Однако, отвергая Европу (а мы нередко ставим знак равенства между нею и Западом), мы невольно отвергаем собственную историю, сужая тем самым теперь уже свой, славянский горизонт и грандиозную миссию. И вот уже диакон-словоблуд с ближневосточной суетливостью спешит провозгласить Пекин «четвертым Римом», «утешая» православных, что с гибелью России и Славянства Православие не погибнет, но «возродится в новых формах».

Но православные сербы, принявшие на себя в конце XX века самый страшный удар тайны беззакония, думают по-другому. «Сербам еще предстоит сражаться с китайцами на равнинах Венгрии», — вспоминал в беседе с русскими паломниками известное пророчество архимандрит монастыря Студеницы старец Иулиан (июль 1999 г.) Полагаю, в этом случае даже присутствие в китайских рядах «признанных духовных авторитетов» сербов не остановит. (Знаменателен выбор в качестве поля битвы древней Паннонии, затопляемой поочередно ордами Аттилы, аварами и, наконец, азиатскими предками ее нынешних обитателей, растворившимися — пусть и не до конца — в славяно-германском море). Противостоя сегодня ярости иудейской, православные сербы на гористых Балканах помнят, как и прежде, о синеокой и солнцеликой Европе, любимой дочери Христа, по словам святителя Николая Сербского. Помнят, что за двухтысячелетнюю историю христианства чистый пламень веры не знал более совершенного сосуда, чем безгранично преданный «Честному Кресту и златой свободе» белый человек. И вслед за преподобным Иустином не теряют надежды, что неповторимый лик Европы, подобно древним фрескам оскверненных храмов, вновь проступит сквозь плотную пелену чужебесия, мрака и одичания, неузнаваемо исказивших, но так и не сумевших стереть дорогие для нас черты.

Публикуемая статья виднейшего современного богослова и предстоятеля Православной Церкви на древней сербской земле Черногории — еще одно яркое свидетельство глубочайшей приверженности братского нам славянского народа старому, не потускневшему с веками идеалу.

Илья Числов

По следам древнего Православия

Митрополит Черногорский и Приморский Амфилохий
(В сокращении)

Я всегда считал Францию страной римской веры, революций и варфоломеевских ночей. И был убежден, что Православие есть некий новый феномен как для нее, так и для Запада в целом. «Это не совсем так, — уверял меня недавно один православный епископ, немец по происхождению, — мы, западные уроженцы, когда принимаем Православие — а таких сегодня все больше, — не принимаем что-то нам чужое. Принимая Православие, мы просто открываем самих себя, свой идентитет, возвращаемся к собственному естеству и исторической реальности Запада первых десяти веков». И, дабы показать, насколько точно его утверждение, предложил мне посетить старую усыпальницу в окрестностях Парижа, «с мощами православных святых», как он сказал.

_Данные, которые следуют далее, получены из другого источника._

(** * A shallow embedding of the product-transfer engine (client and server)

    The development follows the C sources file by file.  The first half
    holds the definitions:
    - [Share]       : share.h / share.c  (framing codec, [my_rename]);
    - [ServRecv]    : serv_recv.c        ([recv_msghdr]);
    - [Client]      : client.h           (options, product table);
    - [ClientQueue] : client_queue.c     ([compare_items], [get_next_file]);
    - [ClientSend]  : client_send.c      (product lists, [poll_and_send]);
    - [Scenarios]   : concrete environments and runs;
    - [ShareAck]    : share.c            ([format_ack], [parse_ack],
                                          [get_ccb_len]);
    - [ClientAck]   : client_send.c      ([recv_ack] with its receive loop);
    - [ServService] : serv_recv.c        ([service]);
    - [ServBlock]   : serv_recv.c        ([recv_block], [write_block]);
    - [ClientSeqno] : client_send.c      (what a step does to [ProdSeqno]);
    - [ServStore]   : serv_store.c, serv_main.c  ([get_out_path], option -D);
    - [ServDispatch]: serv_dispatch.c    (the table of workers);
    - [ClientPoll]  : client_queue.c     (what a poll takes);
    - [Wmo]         : wmo.c              ([parse_wmo], [debug_buf]);
    - [ClientFinish]: client_queue.c     ([finish_send], [abort_send]);
    - [ShareCopy]   : share.c            ([my_copy]);
    - [ServOpen]    : serv_main.c, serv_recv.c  (the flags of the output
                                          file);
    - [ServProd]    : serv_recv.c        ([recv_prod]);
    - [Samples]     : more concrete inputs.
    The second half holds the facts proved about them, one module of
    facts per source file.

    Conventions.  C integers are [Z]; [int] is 32 bits, [long], [time_t]
    and [size_t] are 64 bits (LP64).  A [char] is an [ascii]; a buffer is a
    [list ascii].  A pointer to a [prod_info_t] always points into the
    pool [prod_tbl.prod], so it is an index, and [NULL] is [None].

    System calls and library calls are answered by an environment that is
    an argument of the function that makes them; the statements hold for
    every environment.  Logging is left out. *)

From Stdlib Require Import ZArith List Ascii Bool Lia Permutation Sorted.
From stdpp Require Import base list.
Import ListNotations.
Local Open Scope char_scope.
Local Open Scope Z_scope.

(* ===================================================================== *)
(** * share.h, share.c                                                    *)
(* ===================================================================== *)

Module Share.

Definition ACK_MSG_LEN : Z := 6.
Definition MSG_HDR_LEN : Z := 10.
Definition PROD_HDR_LEN : Z := 22.
Definition MAX_PROD_SIZE : Z := 99999999 - PROD_HDR_LEN.
Definition MAX_PROD_SEQNO : Z := 99999.

(** Values of the [state] field. *)
Definition STATE_FREE : ascii := " ".
Definition STATE_QUEUED : ascii := "Q".
Definition STATE_SENT : ascii := "S".
Definition STATE_ACKED : ascii := "A".
Definition STATE_NACKED : ascii := "N".
Definition STATE_RETRY : ascii := "R".
Definition STATE_FAILED : ascii := "F".
Definition STATE_DEAD : ascii := "X".

(** Values of the code field of an ack message. *)
Definition ACK_OK : ascii := "K".
Definition ACK_FAIL : ascii := "F".
Definition ACK_RETRY : ascii := "R".

(** Bits of the global [Flags]. *)
Definition SHUTDOWN_FLAG : Z := 1.
Definition DISCONNECT_FLAG : Z := 2.
Definition NOPEER_FLAG : Z := 4.

(** [prod_info_t].  The five WMO heading strings are only parsed for the
    log lines and are left out. *)
Record prod_info_t : Type := mk_prod {
  seqno : Z;                 (* int *)
  filename : list ascii;     (* char[FILENAME_LEN] *)
  size : Z;                  (* size_t *)
  ccb_len : Z;               (* size_t *)
  state : ascii;             (* char *)
  send_count : Z;            (* int *)
  queue_time : Z;            (* time_t *)
  send_time : Z;             (* time_t *)
  priority : Z;              (* int *)
  p_next : option nat        (* struct prod_info_struct * *)
}.

Definition set_seqno (v : Z) (p : prod_info_t) : prod_info_t :=
  mk_prod v (filename p) (size p) (ccb_len p) (state p) (send_count p)
          (queue_time p) (send_time p) (priority p) (p_next p).
Definition set_filename (v : list ascii) (p : prod_info_t) : prod_info_t :=
  mk_prod (seqno p) v (size p) (ccb_len p) (state p) (send_count p)
          (queue_time p) (send_time p) (priority p) (p_next p).
Definition set_size (v : Z) (p : prod_info_t) : prod_info_t :=
  mk_prod (seqno p) (filename p) v (ccb_len p) (state p) (send_count p)
          (queue_time p) (send_time p) (priority p) (p_next p).
Definition set_ccb_len (v : Z) (p : prod_info_t) : prod_info_t :=
  mk_prod (seqno p) (filename p) (size p) v (state p) (send_count p)
          (queue_time p) (send_time p) (priority p) (p_next p).
Definition set_state (v : ascii) (p : prod_info_t) : prod_info_t :=
  mk_prod (seqno p) (filename p) (size p) (ccb_len p) v (send_count p)
          (queue_time p) (send_time p) (priority p) (p_next p).
Definition set_send_count (v : Z) (p : prod_info_t) : prod_info_t :=
  mk_prod (seqno p) (filename p) (size p) (ccb_len p) (state p) v
          (queue_time p) (send_time p) (priority p) (p_next p).
Definition set_queue_time (v : Z) (p : prod_info_t) : prod_info_t :=
  mk_prod (seqno p) (filename p) (size p) (ccb_len p) (state p) (send_count p)
          v (send_time p) (priority p) (p_next p).
Definition set_send_time (v : Z) (p : prod_info_t) : prod_info_t :=
  mk_prod (seqno p) (filename p) (size p) (ccb_len p) (state p) (send_count p)
          (queue_time p) v (priority p) (p_next p).
Definition set_p_next (v : option nat) (p : prod_info_t) : prod_info_t :=
  mk_prod (seqno p) (filename p) (size p) (ccb_len p) (state p) (send_count p)
          (queue_time p) (send_time p) (priority p) v.
Lemma firstNonEmptyLine_In lines :
  firstNonEmptyLine lines = [] \/ In (firstNonEmptyLine lines) lines.
Proof.
  induction lines as [|line lines IH]; [left; reflexivity|].
  cbn [firstNonEmptyLine]. destruct (strings.TrimSpace line).
  - destruct IH; [left | right; right]; assumption.
  - right. left. reflexivity.
Qed.

(** The key [FormatKeysFile] works on: a line of codec symbols, as many at
    most as the input has. *)
Lemma cleaned_key data :
  let key := firstNonEmptyLine (strings.Split (cleanI2PBase64 data) x0a) in
  onlyCodecSymbols key = true
  /\ (length key <= length (List.filter codecSymbol data))%nat.
Proof.
  cbv zeta. rewrite cleanI2PBase64_filter.
  pose proof (Split_pieces keptByte _ x0a
                (forallb_filter keptByte (strings.TrimSpace data))) as Hpieces.
  rewrite Forall_forall in Hpieces.
  pose proof (firstNonEmptyLine_In
                (strings.Split (List.filter keptByte (strings.TrimSpace data)) x0a)) as Hin.
  set (key := firstNonEmptyLine _) in *.
  destruct Hin as [->|Hin]; [split; [reflexivity | cbn; lia]|].
  rewrite <- list_elem_of_In in Hin.
  destruct (Hpieces _ Hin) as (Hkept & Hnl & Hlen). clear Hpieces Hin.
  split.
  - clear Hlen. induction key as [|c l IH]; [reflexivity|].
    unfold onlyCodecSymbols, occurs in *. cbn [forallb existsb] in *.
    apply andb_true_iff in Hkept as [Hc Hl]. apply orb_false_iff in Hnl as [Hnc Hnl].
    rewrite <- keptByte_split, Hc. cbn [andb].
    assert (Byte.eqb c x0a = false) as ->.
    { destruct (Byte.eqb c x0a) eqn:E; [|reflexivity].
      apply Byte.byte_dec_bl in E. subst. discriminate Hnc. }
    cbn [negb andb]. apply IH; assumption.
  - rewrite <- (filter_TrimSpace codecSymbol data keptByte_not_blank_symbol).
    eapply Nat.le_trans; [exact Hlen|]. clear.
    induction (strings.TrimSpace data) as [|c l IH]; [reflexivity|].
    cbn [List.filter]. rewrite <- (keptByte_split c).
    destruct (keptByte c); cbn [andb List.filter]; [|exact IH].
    destruct (negb (Byte.eqb c x0a)); cbn [length]; lia.
Qed.

(** ** Bytes that occur in a text *)

Lemma occurs_app c a b : occurs c (a ++ b) = occurs c a || occurs c b.
Proof. apply existsb_app. Qed.

Lemma occurs_forallb (p : byte -> bool) c s :
  forallb p s = true -> p c = false -> occurs c s = false.
Proof.
  intros Hs Hc. induction s as [|a s IH]; [reflexivity|].
  cbn [forallb] in Hs. apply andb_true_iff in Hs as [Ha Hs].
  unfold occurs. cbn [existsb]. fold (occurs c s). rewrite (IH Hs), orb_false_r.
  destruct (Byte.eqb c a) eqn:E; [|reflexivity].
  apply Byte.byte_dec_bl in E. congruence.
Qed.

Первое впечатление от встречи со склепом не сильно вдохновило меня. Гробницу практически превратили в музей. Стены местами позеленели от сырости. Беглый взгляд на мраморные колонны и саркофаги не пробуждает ничего особенного: музейная атмосфера, иными словами — кладбищенская, столь любезная современному туристу, но столь же убийственная для того, кто не желает быть таковым. Нынешнего любителя старины привлекают «искусство ради искусства», архитектура, внешняя культура. В своем мотыльковом порхании современный турист не имеет времени и не расположен к поиску живой основы сей культуры. То, что всего лишь след и символ чьего-то присутствия и послания, становится для него единственно ценным. А значит: икона, ведущая и возводящая к живой реальности, обращается в кумира и тем самым — в непробиваемую стену между людским сознанием и ощущением и данной реальностью…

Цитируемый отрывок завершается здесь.